■ Supplied information ■
· · · ·
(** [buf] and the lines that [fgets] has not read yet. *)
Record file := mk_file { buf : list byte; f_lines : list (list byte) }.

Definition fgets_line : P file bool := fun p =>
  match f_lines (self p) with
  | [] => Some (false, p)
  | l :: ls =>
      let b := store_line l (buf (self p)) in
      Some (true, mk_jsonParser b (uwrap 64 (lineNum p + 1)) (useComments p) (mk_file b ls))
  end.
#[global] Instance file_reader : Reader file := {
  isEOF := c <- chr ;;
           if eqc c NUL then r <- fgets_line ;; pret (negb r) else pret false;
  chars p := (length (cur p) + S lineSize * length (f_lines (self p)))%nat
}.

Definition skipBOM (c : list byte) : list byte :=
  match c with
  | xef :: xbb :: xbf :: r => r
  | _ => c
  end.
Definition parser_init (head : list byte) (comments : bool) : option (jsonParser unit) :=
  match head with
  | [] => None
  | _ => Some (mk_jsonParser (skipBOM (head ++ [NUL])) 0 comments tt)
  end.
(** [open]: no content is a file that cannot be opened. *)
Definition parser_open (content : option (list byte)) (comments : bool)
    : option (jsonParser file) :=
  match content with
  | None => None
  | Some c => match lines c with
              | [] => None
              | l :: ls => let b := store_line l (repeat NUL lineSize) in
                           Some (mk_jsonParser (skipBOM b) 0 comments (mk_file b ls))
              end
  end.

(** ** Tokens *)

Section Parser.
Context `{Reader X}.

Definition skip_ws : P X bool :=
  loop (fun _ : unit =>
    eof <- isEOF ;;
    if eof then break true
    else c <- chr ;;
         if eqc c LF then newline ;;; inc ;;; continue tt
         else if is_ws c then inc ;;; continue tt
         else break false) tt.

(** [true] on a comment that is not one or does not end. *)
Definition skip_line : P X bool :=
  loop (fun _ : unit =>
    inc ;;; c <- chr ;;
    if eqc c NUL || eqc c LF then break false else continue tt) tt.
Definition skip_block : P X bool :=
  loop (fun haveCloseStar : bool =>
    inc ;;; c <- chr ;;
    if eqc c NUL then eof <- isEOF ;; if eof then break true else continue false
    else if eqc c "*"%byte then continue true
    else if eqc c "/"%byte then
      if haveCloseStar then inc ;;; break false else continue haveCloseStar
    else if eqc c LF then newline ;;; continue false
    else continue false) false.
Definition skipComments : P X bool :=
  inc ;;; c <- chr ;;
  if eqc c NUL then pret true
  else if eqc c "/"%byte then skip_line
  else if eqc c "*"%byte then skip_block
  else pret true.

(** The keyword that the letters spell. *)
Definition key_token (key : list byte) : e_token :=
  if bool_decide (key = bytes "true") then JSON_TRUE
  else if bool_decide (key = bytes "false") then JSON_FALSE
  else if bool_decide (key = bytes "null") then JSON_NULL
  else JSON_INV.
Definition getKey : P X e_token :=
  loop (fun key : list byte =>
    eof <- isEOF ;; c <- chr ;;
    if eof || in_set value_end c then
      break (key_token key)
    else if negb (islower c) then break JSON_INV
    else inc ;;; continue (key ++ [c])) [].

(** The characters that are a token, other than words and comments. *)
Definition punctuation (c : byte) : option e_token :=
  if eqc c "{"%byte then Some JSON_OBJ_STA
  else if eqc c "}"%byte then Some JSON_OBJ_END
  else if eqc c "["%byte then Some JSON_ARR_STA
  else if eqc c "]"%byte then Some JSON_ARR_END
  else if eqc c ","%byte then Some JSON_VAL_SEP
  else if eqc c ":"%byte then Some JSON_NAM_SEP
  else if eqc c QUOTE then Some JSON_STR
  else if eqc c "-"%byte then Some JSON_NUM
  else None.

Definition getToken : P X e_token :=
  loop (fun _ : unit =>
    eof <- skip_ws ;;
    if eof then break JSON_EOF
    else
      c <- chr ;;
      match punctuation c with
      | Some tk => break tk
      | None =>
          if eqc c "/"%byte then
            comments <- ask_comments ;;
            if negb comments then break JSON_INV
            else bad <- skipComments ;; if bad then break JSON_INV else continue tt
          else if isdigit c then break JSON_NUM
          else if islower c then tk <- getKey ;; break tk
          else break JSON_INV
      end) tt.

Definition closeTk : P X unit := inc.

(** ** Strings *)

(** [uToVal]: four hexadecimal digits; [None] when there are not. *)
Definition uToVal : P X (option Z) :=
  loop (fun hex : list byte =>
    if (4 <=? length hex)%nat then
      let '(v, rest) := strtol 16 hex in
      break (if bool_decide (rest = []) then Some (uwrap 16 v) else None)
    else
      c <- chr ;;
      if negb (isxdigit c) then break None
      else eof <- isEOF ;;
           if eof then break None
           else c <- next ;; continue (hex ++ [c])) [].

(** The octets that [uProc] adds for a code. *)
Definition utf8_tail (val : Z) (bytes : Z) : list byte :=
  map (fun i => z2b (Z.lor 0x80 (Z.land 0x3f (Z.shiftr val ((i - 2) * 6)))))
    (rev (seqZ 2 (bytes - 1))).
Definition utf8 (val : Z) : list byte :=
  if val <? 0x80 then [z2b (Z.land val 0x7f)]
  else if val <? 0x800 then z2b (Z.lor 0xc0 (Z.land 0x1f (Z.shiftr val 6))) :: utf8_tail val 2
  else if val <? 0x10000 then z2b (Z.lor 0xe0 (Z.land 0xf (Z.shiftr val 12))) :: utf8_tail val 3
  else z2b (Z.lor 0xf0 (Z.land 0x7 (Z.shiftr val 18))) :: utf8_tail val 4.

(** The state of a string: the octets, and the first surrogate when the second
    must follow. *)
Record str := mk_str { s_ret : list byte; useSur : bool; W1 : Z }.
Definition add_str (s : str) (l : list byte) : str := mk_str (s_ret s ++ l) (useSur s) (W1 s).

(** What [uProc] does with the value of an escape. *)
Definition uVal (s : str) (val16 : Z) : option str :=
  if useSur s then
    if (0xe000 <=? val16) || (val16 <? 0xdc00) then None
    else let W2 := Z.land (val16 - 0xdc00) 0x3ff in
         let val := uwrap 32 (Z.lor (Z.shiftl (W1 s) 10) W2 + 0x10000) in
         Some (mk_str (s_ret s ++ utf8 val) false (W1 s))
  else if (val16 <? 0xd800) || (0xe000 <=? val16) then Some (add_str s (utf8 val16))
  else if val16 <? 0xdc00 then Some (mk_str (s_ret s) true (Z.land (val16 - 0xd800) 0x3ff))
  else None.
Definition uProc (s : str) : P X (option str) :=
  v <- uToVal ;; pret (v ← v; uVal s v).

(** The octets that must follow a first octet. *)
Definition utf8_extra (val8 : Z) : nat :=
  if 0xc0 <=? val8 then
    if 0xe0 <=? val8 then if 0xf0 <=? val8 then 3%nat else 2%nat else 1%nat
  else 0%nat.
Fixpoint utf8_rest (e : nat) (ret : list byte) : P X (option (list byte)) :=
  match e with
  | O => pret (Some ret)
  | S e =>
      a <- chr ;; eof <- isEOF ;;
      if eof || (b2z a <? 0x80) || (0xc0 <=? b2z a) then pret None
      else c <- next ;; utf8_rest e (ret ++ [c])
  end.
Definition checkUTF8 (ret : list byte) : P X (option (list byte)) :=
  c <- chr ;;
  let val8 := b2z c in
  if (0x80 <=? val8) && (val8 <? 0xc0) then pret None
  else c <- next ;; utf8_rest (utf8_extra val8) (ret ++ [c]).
· · · ·
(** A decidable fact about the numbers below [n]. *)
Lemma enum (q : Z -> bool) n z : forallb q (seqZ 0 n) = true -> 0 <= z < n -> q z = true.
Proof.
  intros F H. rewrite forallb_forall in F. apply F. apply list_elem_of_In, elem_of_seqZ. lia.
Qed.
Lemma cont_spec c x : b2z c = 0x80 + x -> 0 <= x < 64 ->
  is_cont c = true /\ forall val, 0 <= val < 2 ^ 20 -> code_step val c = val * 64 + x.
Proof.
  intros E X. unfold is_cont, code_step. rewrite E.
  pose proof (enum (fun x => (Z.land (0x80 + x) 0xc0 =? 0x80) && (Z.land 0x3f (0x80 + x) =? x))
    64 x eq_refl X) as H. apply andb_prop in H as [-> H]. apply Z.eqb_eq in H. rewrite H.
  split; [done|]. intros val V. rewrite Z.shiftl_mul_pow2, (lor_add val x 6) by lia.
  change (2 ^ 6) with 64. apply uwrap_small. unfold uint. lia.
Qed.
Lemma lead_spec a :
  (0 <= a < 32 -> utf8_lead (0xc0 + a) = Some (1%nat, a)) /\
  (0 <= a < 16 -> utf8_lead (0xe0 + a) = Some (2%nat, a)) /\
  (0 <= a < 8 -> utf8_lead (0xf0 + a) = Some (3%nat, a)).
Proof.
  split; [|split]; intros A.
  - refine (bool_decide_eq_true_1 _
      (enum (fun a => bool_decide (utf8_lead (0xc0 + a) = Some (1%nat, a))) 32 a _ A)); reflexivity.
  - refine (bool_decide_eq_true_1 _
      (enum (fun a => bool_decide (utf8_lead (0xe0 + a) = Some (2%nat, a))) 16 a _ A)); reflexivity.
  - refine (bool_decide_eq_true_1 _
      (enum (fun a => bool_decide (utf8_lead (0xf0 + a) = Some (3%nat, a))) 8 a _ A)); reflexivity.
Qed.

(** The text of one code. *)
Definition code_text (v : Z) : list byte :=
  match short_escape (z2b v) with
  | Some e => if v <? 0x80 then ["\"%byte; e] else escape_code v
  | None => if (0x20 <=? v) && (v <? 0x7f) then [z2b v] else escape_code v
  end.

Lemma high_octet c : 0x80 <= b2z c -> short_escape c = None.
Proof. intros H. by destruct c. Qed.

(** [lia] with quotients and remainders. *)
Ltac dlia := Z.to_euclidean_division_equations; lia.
· · · ·
■ What you need to do ■
Only the lines above from the one with "if eqc c NUL ||" through the one with "then Some JSON_OBJ_END" should be duplicated, character for character.

■ Reply ■
    if eqc c NUL || eqc c LF then break false else continue tt) tt.
Definition skip_block : P X bool :=
  loop (fun haveCloseStar : bool =>
    inc ;;; c <- chr ;;
    if eqc c NUL then eof <- isEOF ;; if eof then break true else continue false
    else if eqc c "*"%byte then continue true
    else if eqc c "/"%byte then
      if haveCloseStar then inc ;;; break false else continue haveCloseStar
    else if eqc c LF then newline ;;; continue false
    else continue false) false.
Definition skipComments : P X bool :=
  inc ;;; c <- chr ;;
  if eqc c NUL then pret true
  else if eqc c "/"%byte then skip_line
  else if eqc c "*"%byte then skip_block
  else pret true.

(** The keyword that the letters spell. *)
Definition key_token (key : list byte) : e_token :=
  if bool_decide (key = bytes "true") then JSON_TRUE
  else if bool_decide (key = bytes "false") then JSON_FALSE
  else if bool_decide (key = bytes "null") then JSON_NULL
  else JSON_INV.
Definition getKey : P X e_token :=
  loop (fun key : list byte =>
    eof <- isEOF ;; c <- chr ;;
    if eof || in_set value_end c then
      break (key_token key)
    else if negb (islower c) then break JSON_INV
    else inc ;;; continue (key ++ [c])) [].

(** The characters that are a token, other than words and comments. *)
Definition punctuation (c : byte) : option e_token :=
  if eqc c "{"%byte then Some JSON_OBJ_STA
  else if eqc c "}"%byte then Some JSON_OBJ_END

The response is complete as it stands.